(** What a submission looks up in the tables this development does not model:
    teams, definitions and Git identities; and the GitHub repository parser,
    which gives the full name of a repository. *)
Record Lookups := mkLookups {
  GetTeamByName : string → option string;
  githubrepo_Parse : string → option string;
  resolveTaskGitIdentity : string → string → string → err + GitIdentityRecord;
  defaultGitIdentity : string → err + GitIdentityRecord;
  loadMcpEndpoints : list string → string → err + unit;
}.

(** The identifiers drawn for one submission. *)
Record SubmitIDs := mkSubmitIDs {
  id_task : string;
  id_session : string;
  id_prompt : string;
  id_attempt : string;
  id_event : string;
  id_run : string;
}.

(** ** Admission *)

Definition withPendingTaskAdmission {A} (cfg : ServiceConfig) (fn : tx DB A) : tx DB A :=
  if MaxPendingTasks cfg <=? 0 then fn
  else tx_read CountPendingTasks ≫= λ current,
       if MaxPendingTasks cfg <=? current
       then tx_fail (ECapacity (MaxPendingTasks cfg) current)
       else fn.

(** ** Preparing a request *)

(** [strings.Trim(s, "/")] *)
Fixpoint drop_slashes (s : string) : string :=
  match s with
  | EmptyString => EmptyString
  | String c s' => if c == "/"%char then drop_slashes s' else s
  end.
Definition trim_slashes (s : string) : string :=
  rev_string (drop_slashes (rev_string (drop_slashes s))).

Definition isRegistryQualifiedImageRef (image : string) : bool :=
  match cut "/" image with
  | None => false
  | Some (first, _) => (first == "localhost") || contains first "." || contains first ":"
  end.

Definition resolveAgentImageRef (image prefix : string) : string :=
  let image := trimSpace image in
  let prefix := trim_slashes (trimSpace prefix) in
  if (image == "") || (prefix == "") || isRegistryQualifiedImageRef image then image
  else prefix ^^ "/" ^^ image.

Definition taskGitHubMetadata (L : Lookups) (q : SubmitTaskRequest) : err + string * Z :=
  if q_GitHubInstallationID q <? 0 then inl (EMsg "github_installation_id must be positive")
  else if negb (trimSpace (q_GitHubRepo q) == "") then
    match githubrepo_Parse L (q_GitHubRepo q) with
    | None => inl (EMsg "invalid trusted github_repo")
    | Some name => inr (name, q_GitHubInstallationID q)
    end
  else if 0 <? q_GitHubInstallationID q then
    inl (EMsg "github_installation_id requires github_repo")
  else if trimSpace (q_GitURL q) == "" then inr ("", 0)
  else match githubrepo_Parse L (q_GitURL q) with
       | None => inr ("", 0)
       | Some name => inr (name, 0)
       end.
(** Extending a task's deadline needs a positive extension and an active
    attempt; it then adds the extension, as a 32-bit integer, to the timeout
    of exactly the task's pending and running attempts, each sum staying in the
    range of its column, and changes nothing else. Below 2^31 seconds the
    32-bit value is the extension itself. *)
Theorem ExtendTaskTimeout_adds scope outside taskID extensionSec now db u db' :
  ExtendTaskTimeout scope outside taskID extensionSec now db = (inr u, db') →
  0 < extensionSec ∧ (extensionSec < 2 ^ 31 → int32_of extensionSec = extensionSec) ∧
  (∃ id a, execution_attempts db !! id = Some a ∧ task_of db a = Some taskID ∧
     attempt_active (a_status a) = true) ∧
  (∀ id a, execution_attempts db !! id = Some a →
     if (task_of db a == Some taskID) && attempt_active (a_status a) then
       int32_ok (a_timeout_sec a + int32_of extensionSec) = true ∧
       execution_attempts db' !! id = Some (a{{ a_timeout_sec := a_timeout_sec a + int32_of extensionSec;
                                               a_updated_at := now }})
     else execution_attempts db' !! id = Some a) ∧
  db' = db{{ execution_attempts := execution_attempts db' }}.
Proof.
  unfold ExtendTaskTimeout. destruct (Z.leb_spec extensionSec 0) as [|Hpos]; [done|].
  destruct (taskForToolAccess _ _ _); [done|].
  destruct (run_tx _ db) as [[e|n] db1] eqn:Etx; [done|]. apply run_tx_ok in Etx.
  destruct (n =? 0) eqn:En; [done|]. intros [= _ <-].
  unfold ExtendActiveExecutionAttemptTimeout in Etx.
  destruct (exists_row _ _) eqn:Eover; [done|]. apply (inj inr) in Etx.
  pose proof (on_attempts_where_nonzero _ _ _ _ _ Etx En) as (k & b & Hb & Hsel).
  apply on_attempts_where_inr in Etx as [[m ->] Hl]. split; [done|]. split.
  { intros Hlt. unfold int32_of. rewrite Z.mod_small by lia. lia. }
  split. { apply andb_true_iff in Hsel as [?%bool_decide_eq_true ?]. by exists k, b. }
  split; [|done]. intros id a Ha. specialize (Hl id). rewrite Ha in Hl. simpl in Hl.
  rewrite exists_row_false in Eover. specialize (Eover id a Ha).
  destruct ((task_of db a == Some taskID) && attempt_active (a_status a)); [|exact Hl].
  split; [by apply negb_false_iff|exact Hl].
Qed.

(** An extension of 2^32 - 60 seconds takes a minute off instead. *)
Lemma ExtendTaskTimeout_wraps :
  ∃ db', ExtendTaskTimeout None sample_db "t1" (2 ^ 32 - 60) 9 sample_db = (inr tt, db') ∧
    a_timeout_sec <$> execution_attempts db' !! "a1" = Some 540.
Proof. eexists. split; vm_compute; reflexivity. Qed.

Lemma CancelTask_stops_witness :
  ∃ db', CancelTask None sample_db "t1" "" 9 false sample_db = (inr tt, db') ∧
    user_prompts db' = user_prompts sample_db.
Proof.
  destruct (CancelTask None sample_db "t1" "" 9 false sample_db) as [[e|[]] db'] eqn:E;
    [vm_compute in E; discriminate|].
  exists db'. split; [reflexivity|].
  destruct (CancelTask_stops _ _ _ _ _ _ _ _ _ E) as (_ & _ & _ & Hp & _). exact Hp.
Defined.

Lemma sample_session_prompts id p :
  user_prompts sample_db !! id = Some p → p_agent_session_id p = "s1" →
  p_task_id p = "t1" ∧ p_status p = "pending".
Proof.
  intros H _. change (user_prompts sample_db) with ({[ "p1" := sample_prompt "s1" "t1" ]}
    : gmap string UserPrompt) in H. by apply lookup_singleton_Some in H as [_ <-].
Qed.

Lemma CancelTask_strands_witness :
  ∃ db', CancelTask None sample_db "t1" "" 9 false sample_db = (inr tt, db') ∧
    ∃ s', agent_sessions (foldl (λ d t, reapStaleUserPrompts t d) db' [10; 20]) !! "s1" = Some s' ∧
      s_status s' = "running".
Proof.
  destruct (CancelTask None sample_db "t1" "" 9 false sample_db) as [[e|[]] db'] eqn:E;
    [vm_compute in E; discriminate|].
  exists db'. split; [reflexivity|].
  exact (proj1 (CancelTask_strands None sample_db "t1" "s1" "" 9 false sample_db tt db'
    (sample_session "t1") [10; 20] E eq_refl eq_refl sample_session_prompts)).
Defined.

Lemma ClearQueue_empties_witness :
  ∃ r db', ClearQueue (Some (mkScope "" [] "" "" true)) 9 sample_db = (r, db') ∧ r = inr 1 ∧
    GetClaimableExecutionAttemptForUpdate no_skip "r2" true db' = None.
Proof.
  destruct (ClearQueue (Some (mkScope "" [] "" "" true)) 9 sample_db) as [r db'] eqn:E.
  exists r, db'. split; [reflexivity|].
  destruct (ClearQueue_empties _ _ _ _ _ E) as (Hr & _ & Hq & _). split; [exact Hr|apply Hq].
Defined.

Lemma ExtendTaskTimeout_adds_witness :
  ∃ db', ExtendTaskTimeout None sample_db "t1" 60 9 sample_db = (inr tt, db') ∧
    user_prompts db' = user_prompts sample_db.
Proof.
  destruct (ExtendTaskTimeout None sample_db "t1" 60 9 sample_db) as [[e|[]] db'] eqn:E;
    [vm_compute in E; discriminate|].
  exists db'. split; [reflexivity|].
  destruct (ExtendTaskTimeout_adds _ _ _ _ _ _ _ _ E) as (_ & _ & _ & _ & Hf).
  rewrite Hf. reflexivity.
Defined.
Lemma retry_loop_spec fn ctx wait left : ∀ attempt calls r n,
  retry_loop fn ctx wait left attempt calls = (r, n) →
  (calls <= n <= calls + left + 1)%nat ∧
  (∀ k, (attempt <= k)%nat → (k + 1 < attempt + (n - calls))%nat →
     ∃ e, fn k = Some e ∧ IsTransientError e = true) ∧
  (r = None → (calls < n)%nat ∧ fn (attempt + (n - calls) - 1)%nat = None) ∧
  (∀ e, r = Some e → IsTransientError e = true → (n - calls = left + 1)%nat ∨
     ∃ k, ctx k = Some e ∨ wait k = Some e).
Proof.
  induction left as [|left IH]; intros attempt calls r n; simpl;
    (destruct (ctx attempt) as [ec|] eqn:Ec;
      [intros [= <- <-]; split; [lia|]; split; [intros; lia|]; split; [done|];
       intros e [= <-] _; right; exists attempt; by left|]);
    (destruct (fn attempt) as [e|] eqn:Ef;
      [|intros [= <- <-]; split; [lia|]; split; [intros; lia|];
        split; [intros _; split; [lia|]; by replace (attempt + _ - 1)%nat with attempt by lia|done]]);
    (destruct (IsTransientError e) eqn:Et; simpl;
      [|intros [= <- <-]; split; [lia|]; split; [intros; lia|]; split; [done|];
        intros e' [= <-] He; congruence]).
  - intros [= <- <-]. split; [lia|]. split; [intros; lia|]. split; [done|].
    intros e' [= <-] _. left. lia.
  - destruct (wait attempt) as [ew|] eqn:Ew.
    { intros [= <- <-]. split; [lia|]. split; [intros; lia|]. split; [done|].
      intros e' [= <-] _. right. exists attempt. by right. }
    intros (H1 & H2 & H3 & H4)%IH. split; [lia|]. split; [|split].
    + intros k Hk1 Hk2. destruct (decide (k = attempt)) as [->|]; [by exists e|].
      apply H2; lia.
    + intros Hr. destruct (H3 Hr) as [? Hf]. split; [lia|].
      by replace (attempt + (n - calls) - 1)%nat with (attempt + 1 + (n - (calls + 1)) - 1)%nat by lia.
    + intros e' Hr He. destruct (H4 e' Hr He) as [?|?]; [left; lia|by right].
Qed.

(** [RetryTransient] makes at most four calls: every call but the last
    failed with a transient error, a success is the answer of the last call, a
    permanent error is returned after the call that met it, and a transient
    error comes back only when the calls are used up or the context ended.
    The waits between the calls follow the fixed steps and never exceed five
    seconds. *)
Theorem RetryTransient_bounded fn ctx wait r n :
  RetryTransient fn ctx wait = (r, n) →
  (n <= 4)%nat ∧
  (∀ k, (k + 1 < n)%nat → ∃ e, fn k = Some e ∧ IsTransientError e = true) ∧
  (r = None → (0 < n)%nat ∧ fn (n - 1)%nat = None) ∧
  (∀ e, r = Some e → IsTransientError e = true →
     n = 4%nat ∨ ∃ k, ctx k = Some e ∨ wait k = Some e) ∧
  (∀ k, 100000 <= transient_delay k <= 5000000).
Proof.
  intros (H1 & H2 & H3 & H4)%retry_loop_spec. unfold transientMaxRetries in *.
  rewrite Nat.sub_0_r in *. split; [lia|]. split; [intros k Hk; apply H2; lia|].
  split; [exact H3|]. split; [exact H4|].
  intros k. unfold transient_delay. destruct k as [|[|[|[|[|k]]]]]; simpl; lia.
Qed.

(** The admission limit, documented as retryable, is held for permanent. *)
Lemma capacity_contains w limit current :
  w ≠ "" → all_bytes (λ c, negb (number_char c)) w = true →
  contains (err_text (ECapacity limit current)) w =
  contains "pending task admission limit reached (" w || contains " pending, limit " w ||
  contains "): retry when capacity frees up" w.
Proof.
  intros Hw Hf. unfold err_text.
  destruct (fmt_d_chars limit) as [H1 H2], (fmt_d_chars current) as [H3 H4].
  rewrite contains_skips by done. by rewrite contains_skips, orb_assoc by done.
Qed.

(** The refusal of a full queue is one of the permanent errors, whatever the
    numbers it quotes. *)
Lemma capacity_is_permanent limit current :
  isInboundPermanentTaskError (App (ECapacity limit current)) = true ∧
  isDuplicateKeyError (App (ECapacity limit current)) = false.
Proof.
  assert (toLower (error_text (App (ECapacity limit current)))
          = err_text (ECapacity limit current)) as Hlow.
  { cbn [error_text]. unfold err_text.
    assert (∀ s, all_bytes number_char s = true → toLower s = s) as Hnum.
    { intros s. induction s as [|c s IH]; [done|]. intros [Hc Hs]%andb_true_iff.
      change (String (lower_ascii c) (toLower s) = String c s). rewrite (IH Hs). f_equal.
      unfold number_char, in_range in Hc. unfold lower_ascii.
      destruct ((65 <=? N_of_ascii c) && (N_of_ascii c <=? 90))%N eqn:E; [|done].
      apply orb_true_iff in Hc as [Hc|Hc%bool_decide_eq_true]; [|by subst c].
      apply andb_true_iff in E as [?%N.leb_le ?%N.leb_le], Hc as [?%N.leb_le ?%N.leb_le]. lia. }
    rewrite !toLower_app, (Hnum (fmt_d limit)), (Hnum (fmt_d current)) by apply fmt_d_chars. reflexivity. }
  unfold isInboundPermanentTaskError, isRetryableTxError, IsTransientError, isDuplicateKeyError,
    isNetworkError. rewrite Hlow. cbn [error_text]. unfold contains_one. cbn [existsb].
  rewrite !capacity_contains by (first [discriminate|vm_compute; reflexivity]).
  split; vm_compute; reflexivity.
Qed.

__YOUR ASSIGNMENT__. Give only the number of lines in the entries that contain "EMsg".

__YOUR SOLUTION__. 3